DEMOKRASİYE FARKLI YAKLAŞIMLAR

 A) Plüralist Yaklaşım
  Bu yaklaşım çeşitliliğin iyi olduğunu çünkü bireylerin özgürlüğünü koruyup, tartışmaya ve anlamaya yardımcı oluğunu savunur. Ayrıca çoğunluğun verdiği karar ancak azınlıkların özgürlüklerinin korunduğu ölçüde meşru sayılır. Çünkü çoğunluğun kararı geçerli sayılırken o çoğunluğun seçim yaparken birçok farklı görüşü değerlendirdiği varsayılır.

 James Madison tarafından geliştirilmiştir. Ona göre denetlenmeyen bir demokrasi çoğunlukçuluğa giderdi. Bu yüzden kuvvetler ayrılığını, çoklu meclis yapısını ve federalizmi öneriyordu (modisoncu demokrasi). Böylelikle iktidarın dağıtıldığı bir devlet yapısı ortaya çıkıyordu. Ayrıca liderler, hesaba çekilebilirdi. Ona göre toplumda gruplar olmalı ve bu grupların siyasî temsilî olmalıydı.
 ABD'deki çoğulcu yapıda imtiyazlı kişilerin iktidara etkisi, sıradan vatandaşlardan daha fazlaydı. Aynı zamanda hiç kimse, iktidara anti-demokratik yollarla sahip olacak güçte değildi.
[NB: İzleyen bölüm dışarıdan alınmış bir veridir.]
(** The [Error]s thrown by [cmdNumberParser], with the message of each. *)
Inductive NumberParserError : Type :=
| DataIsNull                        (* "Data is null" *)
| NumberIsNaN                       (* "Number is NaN or null" *)
| NumberBelowMin (min : JsNumber)   (* "Number must be greater than "+min *)
| NumberAboveMax (max : JsNumber).  (* "Number must be less than "+max *)

(** [cmdNumberParser(decimal, min, max, optional)(data)]. An absent bound or
    an absent [data] ([undefined] or [null]) is [None]; the parser returns
    [null], here [Ok None], for absent data when it is optional. *)
Definition cmdNumberParser (decimal : bool) (min max : option JsNumber)
    (optional : bool) (data : option string)
  : Result NumberParserError (option JsNumber) :=
  match data with
  | None => if optional then Ok None else Err DataIsNull
  | Some text =>
      let num := if decimal then parseFloat text else parseInt text in
      let? _ := if isNaN num then Err NumberIsNaN else Ok tt in
      let? _ :=
        match min with
        | Some lo => if js_lt num lo then Err (NumberBelowMin lo) else Ok tt
        | None => Ok tt
        end in
      let? _ :=
        match max with
        | Some hi => if js_lt hi num then Err (NumberAboveMax hi) else Ok tt
        | None => Ok tt
        end in
      Ok (Some num)
  end.

(** [cmdStringParser(minLength, maxLength, optional)(data)] on any value
    the adapters hand over: [data.length] is the length of a string or of
    an array and [undefined] otherwise, which passes both comparisons. *)
Definition lengthOf (data : JsValue) : option nat :=
  match data with
  | JString text => Some (String.length text)
  | JArray elements => Some (length elements)
  | _ => None
  end.

Definition cmdStringParser (minLength maxLength : option nat) (optional : bool)
    (data : JsValue) : Result Exn JsValue :=
  if isNullish data then
    if optional then Ok JNull else Err (ErrorObj "Data is null")
  else
    let? _ :=
      match minLength, lengthOf data with
      | Some lo, Some n =>
          if (n <? lo)%nat
          then Err (ErrorObj ("Invalid string length, min length: " ++ pretty lo))
          else Ok tt
      | _, _ => Ok tt
      end in
    let? _ :=
      match maxLength, lengthOf data with
      | Some hi, Some n =>
          if (hi <? n)%nat
          then Err (ErrorObj ("Invalid string length, max length: " ++ pretty hi))
          else Ok tt
      | _, _ => Ok tt
      end in
    Ok data.

(** [cmdEnumParser(possibleValues, optional)(data)]: [set.has(data)] holds
    of a string that is one of the candidates, and of no other value. *)
Definition cmdEnumParser (possibleValues : list string) (optional : bool)
    (data : JsValue) : Result Exn JsValue :=
  if isNullish data then
    if optional then Ok JNull else Err (ErrorObj "Data is null")
  else
    match data with
    | JString text =>
        if bool_decide (text ∈ possibleValues) then Ok data
        else Err (ErrorObj ("Invalid enum value, possible values: " ++
                            String.concat ", " possibleValues))
    | _ =>
        Err (ErrorObj ("Invalid enum value, possible values: " ++
                       String.concat ", " possibleValues))
    end.

(** White space dropped at the end of a string. *)
Fixpoint trimEnd (s : string) : string :=
  match s with
  | EmptyString => EmptyString
  | String c rest =>
      match trimEnd rest with
      | EmptyString => if isWhiteSpace c then EmptyString else String c EmptyString
      | kept => String c kept
      end
  end.

(** The value of [s] when every character of it is a radix-[radix] digit;
    [acc] is the value read so far. *)
Fixpoint allDigits (radix : Z) (s : string) (acc : Z) : option Z :=
  match s with
  | EmptyString => Some acc
  | String c rest =>
      match digitValue c with
      | Some d =>
          if (d <? radix)%Z then allDigits radix rest (radix * acc + d)%Z else None
      | None => None
      end
  end.

(** One digit at least, and digits only. *)
Definition digitsOnly (radix : Z) (s : string) : option Z :=
  match s with
  | EmptyString => None
  | _ => allDigits radix s 0
  end.

(** [BigInt(s)] on a string: white space is dropped at both ends; what is
    left is nothing (the value 0), decimal digits with an optional sign, or
    binary, octal or hexadecimal digits after the prefix [0b], [0o] or [0x]
    and without a sign. [None] is the [SyntaxError] thrown on any other
    string. *)
Definition StringToBigInt (s : string) : option Z :=
  match trimEnd (trimStart s) with
  | EmptyString => Some 0%Z
  | String c rest as literal =>
      if (c =? "-")%char then Z.opp <$> digitsOnly 10 rest
      else if (c =? "+")%char then digitsOnly 10 rest
      else if (c =? "0")%char then
        match rest with
        | String p digits =>
            if (p =? "x")%char || (p =? "X")%char then digitsOnly 16 digits
            else if (p =? "o")%char || (p =? "O")%char then digitsOnly 8 digits
            else if (p =? "b")%char || (p =? "B")%char then digitsOnly 2 digits
            else digitsOnly 10 literal
        | EmptyString => digitsOnly 10 literal
        end
      else digitsOnly 10 literal
  end.

(** The errors thrown by [cmdBigIntParser], with the message of each; the
    [SyntaxError] is the one of [BigInt]. *)
Inductive BigIntParserError : Type :=
| BigIntDataIsNull                 (* "Data is null" *)
| BigIntSyntaxError (text : string) (* thrown by BigInt(data) *)
| BigIntBelowMin (min : Z)         (* "Number must be greater than "+min.toString(10) *)
| BigIntAboveMax (max : Z).        (* "Number must be less than "+max.toString(10) *)

(** [cmdBigIntParser(min, max, optional)(data)] *)
Definition cmdBigIntParser (min max : option Z) (optional : bool)
    (data : option string) : Result BigIntParserError (option Z) :=
  match data with
  | None => if optional then Ok None else Err BigIntDataIsNull
  | Some text =>
      let? num :=
        match StringToBigInt text with
        | Some n => Ok n
        | None => Err (BigIntSyntaxError text)
        end in
      let? _ :=
        match min with
        | Some lo => if (num <? lo)%Z then Err (BigIntBelowMin lo) else Ok tt
        | None => Ok tt
        end in
      let? _ :=
        match max with
        | Some hi => if (hi <? num)%Z then Err (BigIntAboveMax hi) else Ok tt
        | None => Ok tt
        end in
      Ok (Some num)
  end.

End Parsers.

(** ** Objects whose enumeration order is observed

    The command table and the argument template of a command are enumerated
    by [for .. in] and [Object.keys]: they are kept as entry lists in
    enumeration order, one entry per key. *)

Module Dict.

Abbreviation t A := (list (string * A)).

Definition keys {A} (d : t A) : list string := d.*1.

(** [d[key]] *)
Fixpoint get {A} (d : t A) (key : string) : option A :=
  match d with
  | [] => None
  | (k, a) :: rest => if decide (k = key) then Some a else get rest key
  end.

(** [d[key] = a]: an existing key keeps its place, a new one goes last. *)
Fixpoint set {A} (d : t A) (key : string) (a : A) : t A :=
  match d with
  | [] => [(key, a)]
  | (k, b) :: rest =>
      if decide (k = key) then (k, a) :: rest else (k, b) :: set rest key a
  end.

(** Every key occurs once, as in an object. *)
Definition wf {A} (d : t A) : Prop := NoDup (keys d).

End Dict.

(** ** Commands ([CommandHandler.ts]) *)

(** One entry of an [ArgsTemplate]. [parser] is the [ParamParser]: it
    returns a typed value or throws. *)
Record ArgSpec (V : Type) : Type := {
  base : bool;
  arg_description : string;
  parser : JsValue -> Result Exn V
}.
Arguments base {V} _.
Arguments arg_description {V} _.
Arguments parser {V} _ _.

(** [CommandRuntime]: [runtime_parser] is the field [runtime.parser], the
    function that executes the command on the typed arguments; its promise
    resolves to a value or rejects. *)
Record CommandRuntime (V : Type) : Type := {
  args : Dict.t (ArgSpec V);
  runtime_parser : gmap string V -> Result Exn JsValue
}.
Arguments args {V} _.
Arguments runtime_parser {V} _ _.

Record Command (V : Type) : Type := {
  cmd : string;
  description : string;
  runtime : CommandRuntime V
}.
Arguments cmd {V} _.
Arguments description {V} _.
Arguments runtime {V} _.

(** One call of a command's [runtime.parser]. *)
Record Invocation (V : Type) : Type := {
  invoked : string;
  arguments : gmap string V
}.
Arguments invoked {V} _.
Arguments arguments {V} _.

Module CommandHandler.
Section Registry.
Context {V : Type}.

(** The constructor: [commands.forEach(cmd => this.commands[cmd.cmd] = cmd)]. *)
Definition create (commands : list (Command V)) : Dict.t (Command V) :=
  foldl (fun table c => Dict.set table (cmd c) c) [] commands.

(** [registerCommand(cmd)]: the answer and the table after the call. *)
Definition registerCommand (commands : Dict.t (Command V)) (c : Command V)
  : bool * Dict.t (Command V) :=
  match Dict.get commands (cmd c) with
  | Some _ => (false, commands)
  | None => (true, Dict.set commands (cmd c) c)
  end.

End Registry.
End CommandHandler.

(** ** JSON-RPC adapter ([JsonRpcServer.ts]) *)

Module JsonRpcErrorCodes.
Definition PARSE_ERROR : Z := (-32700)%Z.
Definition INVALID_REQUEST : Z := (-32600)%Z.
Definition METHOD_NOT_FOUND : Z := (-32601)%Z.
Definition INVALID_PARAMS : Z := (-32602)%Z.
Definition INTERNAL_ERROR : Z := (-32603)%Z.
Definition SERVER_ERROR : Z := (-32000)%Z.
End JsonRpcErrorCodes.

(** [JsonRpcError]; an absent [data] is [None]. *)
Record JsonRpcError : Type := {
  code : Z;
  message : string;
  data : option string
}.

(** [JsonRpcResponse]; the constant field [jsonrpc: "2.0"] is left out. The
    [id] is whatever value the handler puts there. *)
Inductive JsonRpcResponse : Type :=
| SuccessResponse (result : JsValue) (id : JsValue)
| ErrorResponse (error : JsonRpcError) (id : JsValue).

(** [s.includes(fragment)] *)
Fixpoint includes (fragment s : string) : bool :=
  String.prefix fragment s ||
  match s with
  | String _ rest => includes fragment rest
  | EmptyString => false
  end.

Module JsonRpcServer.
Import JsonRpcErrorCodes.

(** Truthiness of a value, as tested by [!x] and [x && ..]. *)
Definition truthy (v : JsValue) : bool :=
  match v with
  | JUndefined | JNull => false
  | JBool b => b
  | JNumber NaN => false
  | JNumber (Infinity _) => true
  | JNumber (Finite q) => negb (Qeq_bool q 0)
  | JString s => negb (String.eqb s "")
  | JArray _ | JObject _ => true
  end.

Definition isArray (v : JsValue) : bool :=
  match v with JArray _ => true | _ => false end.

(** [typeof v === 'object'] *)
Definition typeofObject (v : JsValue) : bool :=
  match v with JNull | JArray _ | JObject _ => true | _ => false end.

(** [typeof v === 'string'] *)
Definition typeofString (v : JsValue) : bool :=
  match v with JString _ => true | _ => false end.

(** [typeof v === 'number'] *)
Definition typeofNumber (v : JsValue) : bool :=
  match v with JNumber _ => true | _ => false end.

Definition isUndefined (v : JsValue) : bool :=
  match v with JUndefined => true | _ => false end.

Definition isNull (v : JsValue) : bool :=
  match v with JNull => true | _ => false end.

(** [v[key]] for a property name: the property of an object, [undefined]
    when it is absent and on every other value the handler reads from. *)
Definition getProp (v : JsValue) (key : string) : JsValue :=
  match v with
  | JObject properties => default JUndefined (properties !! key)
  | _ => JUndefined
  end.

(** [isValidJsonRpcRequest(body)] *)
Definition isValidJsonRpcRequest (body : JsValue) : bool :=
  truthy body &&
  typeofObject body &&
  match getProp body "jsonrpc" with
  | JString version => String.eqb version "2.0"
  | _ => false
  end &&
  typeofString (getProp body "method") &&
  (isUndefined (getProp body "params") || isArray (getProp body "params") ||
   (typeofObject (getProp body "params") && negb (isNull (getProp body "params")))) &&
  (isUndefined (getProp body "id") || isNull (getProp body "id") ||
   typeofString (getProp body "id") || typeofNumber (getProp body "id")).

Section Adapter.
Context {V : Type}.

(** The message of the [Error] every parsing loop rethrows. *)
Definition parsingParameter (key : string) (e : Exn) : string :=
  "Parsing parameter '" ++ key ++ "': " ++ exnText e.

(** The body shared by the loops of [parseCommandParams]:
    [try { paramsObj[key] = args[key].parser(value) } catch (e) { throw .. }]. *)
Definition assign (key : string) (spec : ArgSpec V) (value : JsValue)
    (paramsObj : gmap string V) : Result Exn (gmap string V) :=
  match parser spec value with
  | Ok typed => Ok (<[key := typed]> paramsObj)
  | Err e => Err (ErrorObj (parsingParameter key e))
  end.
(** * Commit Hash Highlighter: blame-based highlight engine

    A shallow embedding of [src/GitBlameService.ts] and
    [src/SidebarProvider.ts], and the properties of the highlight engine
    stated over it.

    Conventions of the embedding.
    - A JavaScript string is a [string]; its characters are code units
      below 256.
    - A [Map] that is only looked up, set and deleted is a [gmap]; the
      parser's [hashMap], whose insertion order decides the order of the
      record, is an association list.
    - Services mutate their fields, write to the console, show
      notifications, spawn [git] and may raise: such code lives in the
      monad [M], a state monad with exceptions.  Everything the code emits
      is appended to one trace of events.
    - The editor host, the [path] module and the [git] processes are the
      read-only [World] an event handler runs in.
    - An [async] method is embedded twice.  In the services and the
      listeners of the first part it runs to its end where it is called,
      as if the caller awaited it: this is what each method computes, and
      what the properties of one call are stated over.  The listeners do
      not await: each call runs to its first [await] in the listener, and
      its rest runs after the listener has returned, in the order the
      [git] processes answer, and possibly after a later listener.  The
      second embedding, [Async] and the listeners named [_async], keeps
      the rest of every call as a continuation, and [turn] lets the host
      call a listener or resume a call in any order.  A call of the
      second embedding that is awaited where it is called is the call of
      the first ([Awaited]).  What depends on the order of the
      continuations is stated over the second one. *)

From Stdlib Require Import Ascii String.
From stdpp Require Import base gmap strings list fin_maps pretty sorting.

(** ** JavaScript strings *)

Module JS.

Definition code (c : ascii) : nat := nat_of_ascii c.

Definition between (lo hi n : nat) : bool := (lo <=? n) && (n <=? hi).

(** [\w] of a regular expression without the unicode flag: [[A-Za-z0-9_]]. *)
Definition isWordChar (c : ascii) : bool :=
  between 48 57 (code c) || between 65 90 (code c)
  || between 97 122 (code c) || (code c =? 95).

(** White space and line terminators, as [String.prototype.trim] strips
    them, among the code units below 256: TAB, LF, VT, FF, CR, SP, NBSP. *)
Definition isWhiteSpace (c : ascii) : bool :=
  between 9 13 (code c) || (code c =? 32) || (code c =? 160).
(** * Medusa: configuration migration chain, setting helpers and main
      database maintenance, as a shallow embedding.

    Sources embedded here:
    - [medusa/config/setting.py] and the copies of the same helpers in
      [medusa/config/__init__.py] (module [Setting]);
    - [medusa/config/migration.py] (module [Migration]);
    - [medusa/databases/main_db.py] (module [MainDB]).

    Python objects that are mutated in place (the ConfigObj mapping, the
    [app] module globals, the database) are threaded explicitly as state.
    Exceptions and [sys.exit] are results of type [outcome]. *)

From Stdlib Require Import ZArith Ascii String DecimalString.
From stdpp Require Import gmap strings list fin_maps.

Local Open Scope string_scope.
Local Open Scope list_scope.
Local Open Scope Z_scope.

(** ** Python values, exceptions and string primitives *)

Module Py.

(** The exception classes the embedded code raises or catches. *)
Inductive exn : Type :=
| KeyError (key : string)
| IndexError
| ValueError
| TypeError
| AttributeError (name : string)
| Exception.

(** Result of running a piece of Python: a value, a raised exception, or
    [sys.exit(status)]. *)
Inductive outcome (A : Type) : Type :=
| Ret (a : A)
| Raise (e : exn)
| Exit (status : Z).
Arguments Ret {A} a.
Arguments Raise {A} e.
Arguments Exit {A} status.

(** Stateful Python code: a function of the state it mutates.  The state
    reached is returned whether the code finishes, raises or exits, since
    a raised exception does not undo earlier mutations. *)
Definition run (S A : Type) : Type := S -> outcome A * S.

Definition ret {S A : Type} (a : A) : run S A := fun s => (Ret a, s).
Definition raise {S A : Type} (e : exn) : run S A := fun s => (Raise e, s).
Definition sys_exit {S A : Type} (status : Z) : run S A := fun s => (Exit status, s).
Definition lift {S A : Type} (r : outcome A) : run S A := fun s => (r, s).
Definition get {S : Type} : run S S := fun s => (Ret s, s).
Definition modify {S : Type} (f : S -> S) : run S unit := fun s => (Ret tt, f s).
Demokrasinin gelişim sürecinde, çoğunluğun devlet yönetimindeki kararlarının mutlak olması, azınlık haklarını kısıtlayabileceği kaygısı çoğulcu demokrasiyi ortaya çıkarmıştır. Azınlıkta veya muhalefette olanların korunması, düşüncelerin serbestçe hiçbir baskıyla karşılaşmadan söylenebilmesi çoğulcu demokrasi için şarttır. Çoğulcu teoride otoritenin dağıtılması devletin aceleyle ve düşünmeden hareket etmesini engeller, aynı zamanda önemli güç merkezlerinin uyuşmaması durumunda da herhangi bir adımın atılmasını önler.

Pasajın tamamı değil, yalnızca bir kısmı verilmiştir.